Professor Rashawn Ray trains police officers on racial equity with a virtual reality program that allows evaluators to examine how bias creeps into traffic stops, mental health crises and suspicious person encounters.
“I can tell you some of the officers that are advanced in mental health training from Montgomery County are some of the best that I’ve seen,” said Ray, professor of sociology at the University of Maryland. “That is something that needs to be replicated throughout the department, the county and region, and throughout the country.”
But there are still significant racial disparities in traffic stops made by Montgomery County police officers. One third of all traffic stops in Montgomery County are of black people, even though black people make up only 18 percent of the Montgomery County population. When stopped, black men in Montgomery County are also three times more likely than white men to receive a violation, citation or warning, according to a report published by the Montgomery County Office of Legislative Oversight in late July.
“This data is crucial,” said at-large Councilmember Will Jawando, who held a Town Hall on Reimagining Public Safety on Sept. 10, 2020; more than 3,500 people have seen the recording.

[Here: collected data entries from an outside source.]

(* ===== verification/Doubles.v ===== *)
(** * Doubles: the order of the [double] values

    The comparisons of [EventData] on binary64 values are a total order on the
    values that are not NaN: [double_key] embeds them in triples of integers
    ordered lexicographically (zeros of both signs have one key).  The books
    compare and add prices and sizes with these operations. *)

From Stdlib Require Import SpecFloat.
From S2P Require Import Prelude Arrays EventData.
Local Open Scope Z_scope.

Definition double_nan : dxf_double_t := S754_nan.
Definition double_isnan (x : dxf_double_t) : bool := match x with S754_nan => true | _ => false end.
Definition double_add (x y : dxf_double_t) : dxf_double_t := SFadd 53 1024 x y.
Definition double_sub (x y : dxf_double_t) : dxf_double_t := SFsub 53 1024 x y.
Definition double_leb (x y : dxf_double_t) : bool := SFleb x y.

(** The literal 1.0E38. *)
Definition double_1e38 : dxf_double_t := S754_finite false 5293955920339377 74.

(** [DX_NUMERIC_COMPARATOR] at two doubles. *)
Definition DX_DOUBLE_COMPARATOR (l r : dxf_double_t) : Z :=
  if double_ltb r l then 1 else if double_ltb l r then -1 else 0.

#[export] Instance double_eq_dec : EqDecision dxf_double_t.
Proof. unfold dxf_double_t. solve_decision. Defined.

#[export] Instance price_level_eq_dec : EqDecision dxf_price_level_element_t.
Proof. solve_decision. Defined.

(** ** The order of the keys *)

Record key : Set := Key { key_sign : Z; key_exponent : Z; key_mantissa : Z }.

Definition double_key (x : dxf_double_t) : key :=
  match x with
  | S754_zero _ | S754_nan => Key 0 0 0
  | S754_infinity s => Key (if s then -2 else 2) 0 0
  | S754_finite true m e => Key (-1) (- e) (Z.neg m)
  | S754_finite false m e => Key 1 e (Z.pos m)
  end.

Definition key_lt (k1 k2 : key) : Prop :=
  key_sign k1 < key_sign k2 \/
  (key_sign k1 = key_sign k2 /\
   (key_exponent k1 < key_exponent k2 \/
    (key_exponent k1 = key_exponent k2 /\ key_mantissa k1 < key_mantissa k2))).

Definition key_compare (k1 k2 : key) : comparison :=
  match key_sign k1 ?= key_sign k2 with
  | Eq =>
      match key_exponent k1 ?= key_exponent k2 with
      | Eq => key_mantissa k1 ?= key_mantissa k2
      | c => c
      end
  | c => c
  end.

Lemma key_eq k1 k2 :
  key_sign k1 = key_sign k2 -> key_exponent k1 = key_exponent k2 ->
  key_mantissa k1 = key_mantissa k2 -> k1 = k2.
Proof. destruct k1, k2. simpl. intros. by subst. Qed.

Lemma key_compare_spec k1 k2 :
  CompareSpec (k1 = k2) (key_lt k1 k2) (key_lt k2 k1) (key_compare k1 k2).
Proof.
  unfold key_compare, key_lt.
  destruct (Z.compare_spec (key_sign k1) (key_sign k2)); try (constructor; lia).
  destruct (Z.compare_spec (key_exponent k1) (key_exponent k2)); try (constructor; lia).
  destruct (Z.compare_spec (key_mantissa k1) (key_mantissa k2)); constructor; try lia.
  by apply key_eq.
Qed.

Lemma SFcompare_key x y :
  double_isnan x = false -> double_isnan y = false ->
  SFcompare x y = Some (key_compare (double_key x) (double_key y)).
Proof.
  intros Hx Hy.
  destruct x as [|[]| |[] mx ex]; try discriminate Hx;
    destruct y as [|[]| |[] my ey]; try discriminate Hy; try reflexivity; unfold key_compare; simpl.
  rewrite Z.compare_opp, (Z.compare_antisym ex ey). by destruct (ex ?= ey).
Qed.

Lemma double_ltb_key x y :
  double_isnan x = false -> double_isnan y = false ->
  double_ltb x y = true <-> key_lt (double_key x) (double_key y).
Proof.
  intros Hx Hy. unfold double_ltb, SFltb. rewrite SFcompare_key by done.
  destruct (key_compare_spec (double_key x) (double_key y)) as [E|H|H];
    unfold key_lt in *; rewrite ?E; split; try done; lia.
Qed.

Lemma double_eqb_key x y :
  double_isnan x = false -> double_isnan y = false ->
  double_eqb x y = true <-> double_key x = double_key y.
Proof.
  intros Hx Hy. unfold double_eqb, SFeqb. rewrite SFcompare_key by done.
  destruct (key_compare_spec (double_key x) (double_key y)) as [E|H|H];
    unfold key_lt in *; split; try done; intros E; rewrite E in H; lia.
Qed.

Lemma double_eqb_nan x y : double_eqb x y = true -> double_isnan x = false /\ double_isnan y = false.
Proof. by destruct x, y. Qed.

Lemma double_ltb_nan x y : double_ltb x y = true -> double_isnan x = false /\ double_isnan y = false.
Proof. by destruct x as [[]|[]| |[]], y as [[]|[]| |[]]. Qed.

(** ** The comparisons on values that are not NaN *)

Lemma double_ltb_trans x y z :
  double_ltb x y = true -> double_ltb y z = true -> double_ltb x z = true.
Proof.
  intros H1 H2. destruct (double_ltb_nan _ _ H1), (double_ltb_nan _ _ H2).
  rewrite double_ltb_key in * by done. unfold key_lt in *. lia.
Qed.

Lemma double_ltb_irrefl x : double_ltb x x = false.
Proof.
  destruct (double_ltb x x) eqn:E; [|done]. destruct (double_ltb_nan _ _ E).
  rewrite double_ltb_key in E by done. unfold key_lt in E. lia.
Qed.

Lemma double_ltb_asym x y : double_ltb x y = true -> double_ltb y x = false.
Proof.
  intros H. destruct (double_ltb y x) eqn:E; [|done].
  pose proof (double_ltb_trans _ _ _ H E). by rewrite double_ltb_irrefl in *.
Qed.

Lemma double_trichotomy x y :
  double_isnan x = false -> double_isnan y = false ->
  double_ltb x y = true \/ double_eqb x y = true \/ double_ltb y x = true.
Proof.
  intros Hx Hy. rewrite !double_ltb_key, double_eqb_key by done.
  destruct (key_compare_spec (double_key x) (double_key y)); auto.
Qed.

Lemma double_eqb_refl x : double_isnan x = false -> double_eqb x x = true.
Proof. intros H. by apply double_eqb_key. Qed.

Lemma double_eqb_sym x y : double_eqb x y = double_eqb y x.
Proof.
  apply eq_bool_prop_intro. rewrite !Is_true_true.
  split; intros H; destruct (double_eqb_nan _ _ H); rewrite double_eqb_key in * by done; congruence.
Qed.

Lemma double_eqb_trans x y z :
  double_eqb x y = true -> double_eqb y z = true -> double_eqb x z = true.
Proof.
  intros H1 H2. destruct (double_eqb_nan _ _ H1), (double_eqb_nan _ _ H2).
  rewrite double_eqb_key in * by done. congruence.
Qed.

Lemma double_eqb_ltb_l x y z : double_eqb x y = true -> double_ltb x z = double_ltb y z.
Proof.
  intros H. destruct (double_eqb_nan _ _ H) as [Hx Hy].
  destruct (double_isnan z) eqn:Hz; [by destruct x as [[]|[]| |[]], y as [[]|[]| |[]], z|].
  apply eq_bool_prop_intro. rewrite !Is_true_true, !double_ltb_key by done.
  rewrite double_eqb_key in H by done. by rewrite H.
Qed.

Lemma double_eqb_ltb_r x y z : double_eqb x y = true -> double_ltb z x = double_ltb z y.
Proof.
  intros H. destruct (double_eqb_nan _ _ H) as [Hx Hy].
  destruct (double_isnan z) eqn:Hz; [by destruct z|].
  apply eq_bool_prop_intro. rewrite !Is_true_true, !double_ltb_key by done.
  rewrite double_eqb_key in H by done. by rewrite H.
Qed.

Lemma double_eqb_not_ltb x y : double_eqb x y = true -> double_ltb x y = false.
Proof. intros H. rewrite (double_eqb_ltb_l _ _ _ H). apply double_ltb_irrefl. Qed.

(** The comparator is read as the order. *)
Lemma double_comparator_lt x y : DX_DOUBLE_COMPARATOR x y < 0 <-> double_ltb x y = true.
Proof.
  unfold DX_DOUBLE_COMPARATOR. destruct (double_ltb y x) eqn:E.
  - rewrite (double_ltb_asym _ _ E). split; [lia|done].
  - destruct (double_ltb x y); split; done || lia.
Qed.

Lemma double_comparator_gt x y : 0 < DX_DOUBLE_COMPARATOR x y <-> double_ltb y x = true.
Proof.
  unfold DX_DOUBLE_COMPARATOR. destruct (double_ltb y x) eqn:E; [split; done || lia|].
  destruct (double_ltb x y); split; done || lia.
Qed.

Lemma double_comparator_eq x y :
  double_isnan x = false -> double_isnan y = false ->
  DX_DOUBLE_COMPARATOR x y = 0 <-> double_eqb x y = true.
Proof.
  intros Hx Hy. unfold DX_DOUBLE_COMPARATOR. destruct (double_ltb y x) eqn:E1.
  - split; [lia|]. intros H. rewrite double_eqb_sym in H. by rewrite (double_eqb_not_ltb _ _ H) in E1.
  - destruct (double_ltb x y) eqn:E2.
    + split; [lia|]. intros H. by rewrite (double_eqb_not_ltb _ _ H) in E2.
    + split; [|done]. intros _. destruct (double_trichotomy x y Hx Hy) as [?|[?|?]]; congruence.
Qed.

#[export] Hint Resolve double_ltb_irrefl double_eqb_refl : dx.

(** ** A total comparator

    The comparison of the keys is a comparator on all the values, which agrees
    with the code's on those that are not NaN. *)

Definition double_total (x y : dxf_double_t) : Z :=
  match key_compare (double_key x) (double_key y) with Lt => -1 | Eq => 0 | Gt => 1 end.

#[export] Instance double_total_comparator : Comparator double_total.
Proof.
  split; unfold double_total; intros;
    repeat match goal with
    | |- context [key_compare ?a ?b] => destruct (key_compare_spec a b) as [?E|?E|?E]
    | H : context [key_compare ?a ?b] |- _ => destruct (key_compare_spec a b) as [?E|?E|?E]
    end; unfold key_lt in *; try congruence; try lia; simpl;
    repeat match goal with E : double_key _ = double_key _ |- _ => rewrite E in *; clear E end; lia.
Qed.

#[export] Instance comparator_flip {A} (cmp : A -> A -> Z) `{!Comparator cmp} :
  Comparator (fun x y => cmp y x).
Proof.
  split; intros.
  - apply cmp_refl.
  - apply cmp_sym.
  - by eapply cmp_trans.
  - rewrite (cmp_sym z x), (cmp_sym z y). f_equal. apply cmp_eq. by apply cmp_zero_sym.
Qed.

Lemma double_total_eq x y :
  double_isnan x = false -> double_isnan y = false -> DX_DOUBLE_COMPARATOR x y = double_total x y.
Proof.
  intros Hx Hy. unfold DX_DOUBLE_COMPARATOR, double_total.
  pose proof (double_ltb_key x y Hx Hy) as H1. pose proof (double_ltb_key y x Hy Hx) as H2.
  destruct (key_compare_spec (double_key x) (double_key y)) as [E|E|E];
    destruct (double_ltb y x), (double_ltb x y); try done; unfold key_lt in *;
    rewrite ?E in *; intuition lia.
Qed.

Lemma double_total_zero x y :
  double_isnan x = false -> double_isnan y = false ->
  double_total x y = 0 <-> double_eqb x y = true.
Proof. intros Hx Hy. rewrite <- double_total_eq by done. by apply double_comparator_eq. Qed.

“It’s commonly said, ‘If you don’t do anything wrong, there’s no reason you’ll be stopped, you won’t be pulled over, you won’t be arrested, you won’t be shot, you won’t be harmed by law enforcement. But unfortunately that has never been true here in the United States,” said Jawando.
“I saw disparities here, and that’s in every arena.”
—Will Jawando, Councilmember (at-large)
ACCORDING TO the Office of Legislative Oversight report, when Montgomery County officers use force, 55 percent of the time it is against black people, remembering that black people make up 18 percent of the county’s population.
“I became a civil rights lawyer because I saw disparities here, and that’s in every arena, whether it was education, in health care, in our transportation infrastructure, and certainly as a young black man in policing and the criminal justice system,” said Jawando, who grew up in Montgomery County. “People have disparate experiences with law enforcement.”
While the Office of Legislative Oversight tracks important data, there are many categories not being tracked that have a corrosive effect on entire communities and how they view policing, Jawando said.
“If you’re a white person in Bethesda, you have a different experience of policing than if you’re a black person in Briggs Chaney,” Jawando said.
WHITE BOARDS hang in most police stations across the country.
“We’re not unique in this way. This is a federal, state and local problem where you have a white board in a police station, and at the top, you have the officer with the most arrests and stops, and at the bottom, you have the officer with the least arrests and stops,” Jawando said. “There’s an implicit and explicit expectation that you go and get those numbers. When you have that type of structure, where are you going to go? You’re going to go where your biases are, where you think there is crime, where you’re deployed in communities that are already disproportionately interacting with police.”
Ray said police track and collect deficit data, meaning it rewards negative outcomes, like arrests. “We need to start rewarding different types of outcomes,” said Ray, David M. Rubenstein Fellow in Governance Studies at the Brookings Institution.
“We need to track and value positive interactions and deescalation just as much as we track and value stops, tickets and arrests,” siad Jawando.
Danielle Blocker, president for Young People for Progress, asked how we are going to decrease the number of negative interactions between police and black motoritists. She suggested moving traffic enforcement to the Department of Transportation.
IN THE PROCESS of “reimagining public safety,” we ask questions such as these:
What if all Montgomery County officers are trained in mental health diversions and deescalation?
What if officers are paid to be trained not for the 24 weeks Montgomery County offers, better than most jurisdictions, but for three years like officers in Europe?
What if School Resource Officers were replaced with school counselors and nurses to permit a ratio of adults to students that enables all students to have trusted adults they can access and talk to in schools?
What if officers are paid salaries that permit them to live in the parts of the county they serve? What if we had a diverse police force, matching the population?
“There are people watching across the country to see what Montgomery County is doing,” said Ray.
AT ITS LAST session before the summer break, the Council unanimously passed Expedited Bill 27-20, Police-Regulations-Use of Force Policy on Wednesday, July 29. The new policy requires the Montgomery County police chief to adopt a Use of Force Policy aimed at safeguarding all community members from excessive use of force by police.
The action establishes a Use of Force Policy that prohibits a police officer from using deadly force except when absolutely necessary, as a last resort, when no other alternatives are available.
The legislation requires police officers to stop or attempt to stop the use of excessive force or the commission of a crime by another officer. Police officers who intervene to de-escalate the excessive use of force must not be retaliated against or disciplined for taking action.
The action makes the use of deadly force the choice of last resort to protect one's life or the life of another or against serious bodily injury, and there must be no other alternative for less lethal force existing at the time of the police action.
Prohibited are neck or carotid restraint and striking a restrained individual.
The action limits police from using deadly force against a fleeing person and limits no-knock warrants.
The action prohibits shooting at moving vehicles, unless the vehicle is being used as a weapon and the circumstances would authorize the use of deadly force.
“You all are definitely ahead of the curve,” said Ray.